Saved entries:
=== Section Start ===

(* ===== verification/ConversationStore.v ===== *)
(** * The conversation store

    The persistence port of direct conversations ([crates/grok-application/src/
    conversation.rs], [ConversationTurnStore]) and its in-memory implementation
    ([crates/grok-memory/src/lib.rs], [impl ConversationTurnStore for
    InMemoryExecutionStore]): reservation of a turn with its immutable context, the
    compound commits around one provider call, the streamed text, cancellation and
    retry. A commit writes messages, runs, effects and audit events as well, so the state
    contains the execution and the workspace state. Every operation holds the store's
    lock, so it is one atomic step. *)
From stdpp Require Import sorting.
From S2P Require Import Prelude RustText Ids Runs Approvals Effects ConversationTurns TurnEvents Schedules Scheduler Workspace ExecutionStore Commands WorkspaceStore.

Definition MAX_CONVERSATION_CONTEXT_MESSAGES : Z := 1000.
Definition MAX_CONVERSATION_CONTEXT_BYTES : Z := 2 * 1024 * 1024.
Definition MAX_CONVERSATION_EVENT_BATCH : Z := 100.

#[global] Instance NewRunEvent_eq_dec : EqDecision NewRunEvent.t.
Proof. solve_decision. Defined.

(** ** The port *)

Module ConversationTurnSnapshot.
Record t : Type := mk {
  turn : ConversationTurn.t;
  user_message : Message.t;
  assistant_message : option Message.t;
  run : Run.t;
  effect : option SideEffect.t;
  lineage : ConversationTurnLineage.t;
}.
#[global] Instance eq_dec : EqDecision t.
Proof. solve_decision. Defined.
End ConversationTurnSnapshot.

Module ConversationTurnReservation.
Record t : Type := mk {
  snapshot : ConversationTurnSnapshot.t;
  context : list Message.t;
  created : bool;
}.
End ConversationTurnReservation.

Module ConversationTurnReservationSource.
Inductive t : Type :=
| CurrentThread
| Retry (source_turn_id : ConversationTurnId) (expected_source_revision : Z).
End ConversationTurnReservationSource.

Module ConversationThreadCredentialBinding.
Inductive t : Type := UnboundEmpty | Bound (binding : str) | LegacyUnbound.
End ConversationThreadCredentialBinding.

Module ConversationThreadModelBinding.
Inductive t : Type := UnboundEmpty | Bound (model : str) | LegacyUnbound.
End ConversationThreadModelBinding.

Module ConversationTurnEventPage.
Record t : Type := mk { events : list ConversationTurnEvent.t; has_more : bool }.
End ConversationTurnEventPage.

Module ProviderStartCommit.
Record t : Type := mk {
  turn : ConversationTurn.t;
  expected_turn_revision : Z;
  run : Run.t;
  expected_run_revision : Z;
  effect : SideEffect.t;
  events : list NewRunEvent.t;
  turn_event : ConversationTurnEventKind.t;
}.
End ProviderStartCommit.

Module TerminalTurnCommit.
Record t : Type := mk {
  turn : ConversationTurn.t;
  expected_turn_revision : Z;
  run : Run.t;
  expected_run_revision : Z;
  effect : option SideEffect.t;
  expected_effect_revision : option Z;
  assistant_message : option Message.t;
  events : list NewRunEvent.t;
  turn_event : ConversationTurnEventKind.t;
}.
End TerminalTurnCommit.

Module CancelConversationTurnCommit.
Record t : Type := mk {
  command : MutationCommand.t;
  turn_id : ConversationTurnId;
  expected_turn_revision : Z;
  terminal : option TerminalTurnCommit.t;
}.
End CancelConversationTurnCommit.

Module ConversationForkDeliveryState.
Inductive t : Type := Pending | Acknowledged.
#[global] Instance eq_dec : EqDecision t.
Proof. solve_decision. Defined.
End ConversationForkDeliveryState.

(** Usage summaries ([crates/grok-application/src/usage_summary.rs]). *)
Definition DAY_MS : Z := 86400000.
Definition LAST_7_DAYS_MS : Z := 7 * DAY_MS.
Definition LAST_30_DAYS_MS : Z := 30 * DAY_MS.

Module UsageScope.
Inductive t : Type := Workspace | Project (id : ProjectId) | Thread (id : ThreadId).
End UsageScope.

Module UsageWindow.
Inductive t : Type := Last7Days | Last30Days | AllTime.
End UsageWindow.

Module UsageSummary.
Record t : Type := mk {
  input_tokens : Z;
  output_tokens : Z;
  cost_in_usd_ticks : Z;
  turn_count : Z;
  scope : UsageScope.t;
  window : UsageWindow.t;
  as_of : Z;
}.
End UsageSummary.

(** [window_lower_bound]. *)
Definition window_lower_bound (window : UsageWindow.t) (as_of : Z) : option Z :=
  match window with
  | UsageWindow.AllTime => None
  | UsageWindow.Last7Days => Some (saturating_sub as_of LAST_7_DAYS_MS)
  | UsageWindow.Last30Days => Some (saturating_sub as_of LAST_30_DAYS_MS)
  end.

(** ** In-memory state *)

Module ConversationCancelCommandRecord.
Record t : Type := mk {
  fingerprint : digest;
  turn_id : ConversationTurnId;
  outcome_state : ConversationTurnState.t;
  outcome_revision : Z;
}.
End ConversationCancelCommandRecord.

Module ConversationForkCommandRecord.
Record t : Type := mk {
  fingerprint : digest;
  child_thread_id : ThreadId;
  started_turn_id : option ConversationTurnId;
  canonical : bool;
}.
#[global] Instance eta : Eta t := λ r,
  mk (fingerprint r) (child_thread_id r) (started_turn_id r) (canonical r).
End ConversationForkCommandRecord.

Module ConversationForkDeliveryRecord.
Record t : Type := mk {
  scope : str;
  request_fingerprint : digest;
  state : ConversationForkDeliveryState.t;
  revision : Z;
}.
#[global] Instance eta : Eta t := λ d,
  mk (scope d) (request_fingerprint d) (state d) (revision d).
End ConversationForkDeliveryRecord.

Module ConversationForkDeliveryAckCommandRecord.
Record t : Type := mk {
  fingerprint : digest;
  child_thread_id : ThreadId;
  expected_revision : Z;
  outcome_revision : Z;
}.
End ConversationForkDeliveryAckCommandRecord.

(** The maps of [State] the conversation port reads or writes: those of the execution and
    workspace ports, and its own. The turns and their contexts, which the workspace port
    reads, are part of the workspace state. *)
Module ConversationState.
Record t : Type := mk {
  execution : State.t;
  workspace : WorkspaceState.t;
  conversation_lineages : gmap ConversationTurnId ConversationTurnLineage.t;
  conversation_thread_bindings : gmap ThreadId str;
  conversation_thread_models : gmap ThreadId str;
  conversation_turn_keys : gmap str ConversationTurnId;
  conversation_events : gmap ConversationTurnId (list ConversationTurnEvent.t);
  conversation_cancel_commands : gmap (str * str) ConversationCancelCommandRecord.t;
  conversation_fork_commands : gmap (str * str) ConversationForkCommandRecord.t;
  conversation_fork_deliveries : gmap ThreadId ConversationForkDeliveryRecord.t;
  conversation_fork_delivery_ack_commands :
    gmap (str * str) ConversationForkDeliveryAckCommandRecord.t;
  conversation_inherited_outcomes : gmap MessageId ConversationTurnId;
}.
#[global] Instance eta : Eta t := λ s,
  mk (execution s) (workspace s) (conversation_lineages s) (conversation_thread_bindings s)
     (conversation_thread_models s) (conversation_turn_keys s) (conversation_events s)
     (conversation_cancel_commands s) (conversation_fork_commands s)
     (conversation_fork_deliveries s) (conversation_fork_delivery_ack_commands s)
     (conversation_inherited_outcomes s).
Definition empty : t := mk State.empty WorkspaceState.empty ∅ ∅ ∅ ∅ ∅ ∅ ∅ ∅ ∅ ∅.
(** The maps of the two contained states the port uses. *)
Definition runs (s : t) : gmap RunId Run.t := State.runs (execution s).
Definition effects (s : t) : gmap EffectId SideEffect.t := State.effects (execution s).
Definition projects (s : t) : gmap ProjectId Project.t := WorkspaceState.projects (workspace s).
Definition threads (s : t) : gmap ThreadId Thread.t := WorkspaceState.threads (workspace s).
Definition messages (s : t) : gmap MessageId Message.t := WorkspaceState.messages (workspace s).
Definition conversation_turns (s : t) : gmap ConversationTurnId ConversationTurn.t :=
  WorkspaceState.conversation_turns (workspace s).
Definition conversation_contexts (s : t) : gmap ConversationTurnId (list Message.t) :=
  WorkspaceState.conversation_contexts (workspace s).
End ConversationState.

Abbreviation CS := ConversationState.t.
(** The checks on the family of the parent. *)
Definition check_family (s : CS) (parent : Thread.t) : result StoreError unit :=
  let root_id := ConversationThreadLineage.root_thread_id (Thread.lineage parent) in
  root ← ok_or (Internal (lit "conversation fork family lost its root")) (threads s !! root_id);
  _ ← reject_if
        ((Thread.project_id root != Thread.project_id parent)
         || (ConversationThreadLineage.root_thread_id (Thread.lineage root) != Thread.id root)
         || (ConversationThreadLineage.origin (Thread.lineage root)
             != ConversationThreadOrigin.Original))
        (Internal (lit "conversation fork family root is invalid"));
  reject_if
    ((MAX_CONVERSATION_FORK_DIRECT_CHILDREN
      <=? Z.of_nat (length (direct_children s (Thread.id parent))))
     || (MAX_CONVERSATION_FORK_FAMILY_THREADS <=? Z.of_nat (length (family s root_id)))) Conflict.

Record PreparedConversationFork : Type := Prepared {
  pf_credential_binding_id : str;
  pf_model_id : str;
  pf_inherited_outcomes : list (MessageId * ConversationTurnId);
  pf_context : option (list Message.t);
  pf_created_turn_event : option ConversationTurnEvent.t;
}.

(** [prepare_conversation_fork]. *)
Definition prepare_conversation_fork (s : CS) (plan : ConversationForkPlan.t) :
    result StoreError PreparedConversationFork :=
  let command := ConversationForkPlan.command plan in
  _ ← reject_if (is_empty (MutationCommand.key command)
                 || (128 <? len (MutationCommand.key command))) Conflict;
  child ← map_err (λ _, Conflict) (Thread.restore (ConversationForkPlan.child_thread plan));
  kind ← conversation_fork_kind child;
  _ ← reject_if (negb (conversation_fork_scope_matches (MutationCommand.scope command) kind)
                 || is_some (threads s !! Thread.id child)
                 || is_some (conversation_thread_bindings s !! Thread.id child)
                 || is_some (conversation_thread_models s !! Thread.id child)) Conflict;
  '(source, parent) ← fork_source s plan child;
  let turn := ConversationTurnSnapshot.turn source in
  source_context ← ok_or (Internal (lit "conversation fork source lost its context"))
    (conversation_contexts s !! ConversationTurn.id turn);
  _ ← validate_fork_source_context source source_context;
  source_message ← ok_or (Internal (lit "completed fork source lost its assistant"))
    (fork_source_message kind source);
  expected_child ← map_err (λ _, Conflict)
    (Thread.new_fork (Thread.id child) (Thread.project_id parent) (Thread.title parent)
       (Thread.id parent) (Thread.lineage parent) (ConversationTurn.id turn)
       (Message.id source_message) (Message.role source_message) kind
       (Thread.created_at child));
  _ ← reject_if (child != expected_child) Conflict;
  _ ← ensure_fork_source_state kind source;
  credential_binding_id ← ok_or Conflict
    (ConversationTurnLineage.credential_binding_id (ConversationTurnSnapshot.lineage source));
  _ ← reject_if (conversation_thread_bindings s !! Thread.id parent
                 != Some credential_binding_id) Conflict;
  _ ← check_family s parent;
  '(inherited_outcomes, provider_context) ←
    validate_fork_messages s plan source source_context kind;
  created_turn_event ←
    validate_fork_turn_plan s plan source credential_binding_id provider_context kind;
  _ ← validate_projected_fork_metadata_budget s plan inherited_outcomes;
  Ok (Prepared credential_binding_id (ConversationTurn.model_id turn) inherited_outcomes
        provider_context created_turn_event).

(** ** Reading a fork back *)

(** [fork_command_context]. *)
Definition fork_command_context (s : CS) (record : ConversationForkCommandRecord.t) :
    result StoreError (option (list Message.t)) :=
  linked (conversation_contexts s) (ConversationForkCommandRecord.started_turn_id record)
    (Internal (lit "conversation fork turn lost its immutable context")).

(** The commands that lead to a child: the one that created it, and its aliases. *)
Definition child_commands (s : CS) (canonical : bool) (child : ThreadId) :
    list ((str * str) * ConversationForkCommandRecord.t) :=
  filter (λ entry, ConversationForkCommandRecord.canonical entry.2 = canonical
                   ∧ ConversationForkCommandRecord.child_thread_id entry.2 = child)
    (map_to_list (conversation_fork_commands s)).

Definition delivery_lifecycle (record : ConversationForkDeliveryRecord.t) : bool :=
  match ConversationForkDeliveryRecord.state record with
  | ConversationForkDeliveryState.Pending => ConversationForkDeliveryRecord.revision record =? 0
  | ConversationForkDeliveryState.Acknowledged =>
      ConversationForkDeliveryRecord.revision record =? 1
  end.

(** [conversation_fork_delivery]. *)
Definition conversation_fork_delivery (s : CS) (child_thread_id : ThreadId) :
    result StoreError ConversationForkDelivery.t :=
  record ← ok_or (Internal (lit "conversation fork lost its delivery journal"))
    (conversation_fork_deliveries s !! child_thread_id);
  '(scope, command) ←
    match child_commands s true child_thread_id with
    | [((scope, _), command)] => Ok (scope, command)
    | _ => Err (Internal (lit "conversation fork delivery has an invalid canonical command"))
    end;
  let aliases := child_commands s false child_thread_id in
  _ ← reject_if
        ((MAX_CONVERSATION_FORK_DELIVERY_ALIASES <? Z.of_nat (length aliases))
         || existsb (λ entry, (entry.1.1 != scope)
                      || (ConversationForkCommandRecord.fingerprint entry.2
                          != ConversationForkDeliveryRecord.request_fingerprint record)) aliases
         || (scope != ConversationForkDeliveryRecord.scope record)
         || (ConversationForkCommandRecord.fingerprint command
             != ConversationForkDeliveryRecord.request_fingerprint record)
         || negb (delivery_lifecycle record))
        (Internal (lit "conversation fork delivery correlation is invalid"));
  thread ← ok_or (Internal (lit "conversation fork delivery lost its child thread"))
    (threads s !! child_thread_id);
  _ ← reject_if (negb (is_ok (conversation_fork_kind thread)))
        (Internal (lit "conversation fork delivery points to a non-fork thread"));
  Ok (ConversationForkDelivery.mk child_thread_id (ConversationForkDeliveryRecord.state record)
        (ConversationForkDeliveryRecord.revision record)).

(** The copied messages of a thread, in their order. *)
Definition copied_messages (s : CS) (thread_id : ThreadId) : list Message.t :=
  merge_sort WorkspaceMemory.sequence_le
    (filter (λ m, Message.thread_id m = thread_id
                  ∧ ConversationMessageDerivation.is_original (Message.derivation m) = false)
       (InMemory.values (messages s))).
(** Whether messages are restorable and numbered from the given number. *)
Fixpoint numbered_from (n : Z) (messages : list Message.t) : bool :=
  match messages with
  | [] => true
  | message :: messages' =>
      is_ok (Message.restore message) && (Message.sequence message =? n)
      && numbered_from (n + 1) messages'
  end.

(** [conversation_fork_snapshot]. *)
Definition conversation_fork_snapshot (s : CS) (record : ConversationForkCommandRecord.t) :
    result StoreError ConversationForkSnapshot.t :=
  let fingerprint := ConversationForkCommandRecord.fingerprint record in
  child_thread ← ok_or (Internal (lit "conversation fork lost its child thread"))
    (threads s !! ConversationForkCommandRecord.child_thread_id record);
  _ ← map_err (λ _, Internal (lit "conversation fork child is invalid"))
        (Thread.restore child_thread);
  _ ← validate_persisted_thread_lineage s child_thread;
  kind ← map_err (λ _, Internal (lit "conversation fork child has no lineage"))
           (conversation_fork_kind child_thread);
  delivery_record ← ok_or (Internal (lit "conversation fork lost its delivery journal"))
    (conversation_fork_deliveries s !! Thread.id child_thread);
  _ ← reject_if (negb (conversation_fork_scope_matches
                         (ConversationForkDeliveryRecord.scope delivery_record) kind))
        (Internal (lit "conversation fork delivery scope is inconsistent"));
  let messages := copied_messages s (Thread.id child_thread) in
  _ ← reject_if (is_empty messages || negb (numbered_from 1 messages))
        (Internal (lit "conversation fork copied messages are invalid"));
  started ← linked (conversation_turns s) (ConversationForkCommandRecord.started_turn_id record)
    (Internal (lit "conversation fork lost its started turn"));
  started_turn ←
    match started with
    | Some turn => snapshot ← conversation_snapshot s turn; Ok (Some snapshot)
    | None => Ok None
    end;
  _ ← reject_if
        (negb (Bool.eqb (kind == ConversationForkKind.Branch) (is_none started_turn))
         || match started_turn with
            | Some snapshot =>
                let turn := ConversationTurnSnapshot.turn snapshot in
                (ConversationTurn.thread_id turn != Thread.id child_thread)
                || (ConversationTurn.request_fingerprint turn != fingerprint)
            | None => false
            end)
        (Internal (lit "conversation fork command outcome is inconsistent"));
  _ ← reject_if (fingerprint
                 != ConversationForkDeliveryRecord.request_fingerprint delivery_record)
        (Internal (lit "conversation fork command and delivery fingerprints differ"));
  delivery ← conversation_fork_delivery s (Thread.id child_thread);
  Ok (ConversationForkSnapshot.mk child_thread messages started_turn delivery).

(** The order of a family: depth, creation and identifier. *)
Definition family_le (x y : Thread.t) : Prop :=
  let depth x := ConversationThreadLineage.fork_depth (Thread.lineage x) in
  (if depth x =? depth y then InMemory.key_leb Thread.created_at (λ t, as_str (Thread.id t)) x y
   else depth x <? depth y) = true.
#[global] Instance family_le_dec : RelDecision family_le.
Proof. intros x y. unfold family_le. apply _. Defined.

(** The outcome shown for one copied answer in [conversation_fork_metadata]. *)
Definition stored_outcome (s : CS) (message : Message.t) :
    result StoreError ConversationInheritedAssistantOutcome.t :=
  source_turn_id ← ok_or (Internal (lit "copied assistant lost its inherited outcome"))
    (conversation_inherited_outcomes s !! Message.id message);
  actual ← inherited_source_turn s message;
  _ ← reject_if (actual != source_turn_id)
        (Internal (lit "copied assistant outcome has invalid provenance"));
  source_turn ← ok_or (Internal (lit "inherited outcome lost its turn"))
    (conversation_turns s !! source_turn_id);
  snapshot ← conversation_snapshot s source_turn;
  _ ← reject_if (negb (completed_with snapshot (Message.content message)))
        (Internal (lit "copied assistant outcome is inconsistent"));
  Ok (inherited_outcome (Message.id message) source_turn_id
        (ConversationTurnSnapshot.turn snapshot)).

Definition unexpected_outcome (s : CS) (thread_id : ThreadId) : bool :=
  existsb (λ message_id,
      match messages s !! message_id with
      | Some message => (Message.thread_id message == thread_id)
                        && (Message.role message != MessageRole.Assistant)
      | None => false
      end) ((map_to_list (conversation_inherited_outcomes s)).*1).

(** [conversation_fork_metadata]. *)
Definition conversation_fork_metadata (s : CS) (thread_id : ThreadId) :
    result StoreError ConversationForkMetadata.t :=
  thread ← ok_or NotFound (threads s !! thread_id);
  _ ← map_err (λ _, Internal (lit "conversation fork metadata thread is invalid"))
        (Thread.restore thread);
  _ ← validate_persisted_thread_lineage s thread;
  let family_threads := merge_sort family_le
    (family s (ConversationThreadLineage.root_thread_id (Thread.lineage thread))) in
  _ ← reject_if
        (is_empty family_threads
         || (MAX_CONVERSATION_FORK_FAMILY_THREADS <? Z.of_nat (length family_threads))
         || existsb (λ candidate, (Thread.project_id candidate != Thread.project_id thread)
                       || negb (is_ok (Thread.restore candidate))
                       || negb (is_ok (validate_persisted_thread_lineage s candidate)))
              family_threads)
        (Internal (lit "conversation fork family metadata is invalid"));
  outcomes ← ConversationMemory.collect_results (stored_outcome s)
    (merge_sort WorkspaceMemory.sequence_le
       (filter (λ m, Message.thread_id m = thread_id ∧ Message.role m = MessageRole.Assistant
                     ∧ ConversationMessageDerivation.is_original (Message.derivation m) = false)
          (InMemory.values (messages s))));
  _ ← reject_if (unexpected_outcome s thread_id)
        (Internal (lit "conversation fork outcome is attached to a non-assistant"));
  let metadata := ConversationForkMetadata.mk (Thread.lineage thread) outcomes family_threads in
  _ ← reject_if (negb (conversation_fork_metadata_is_within_bounds metadata))
        (Internal (lit "conversation fork metadata exceeds its bound"));
  Ok metadata.
End forks.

=== Section End ===

Goal of the exercise: Starting with the first line of the data above, copy each line exactly until you reach the line with "compound commits around"; include that line as well.

Answer section:
(* ===== verification/ConversationStore.v ===== *)
(** * The conversation store

    The persistence port of direct conversations ([crates/grok-application/src/
    conversation.rs], [ConversationTurnStore]) and its in-memory implementation
    ([crates/grok-memory/src/lib.rs], [impl ConversationTurnStore for
    InMemoryExecutionStore]): reservation of a turn with its immutable context, the
    compound commits around one provider call, the streamed text, cancellation and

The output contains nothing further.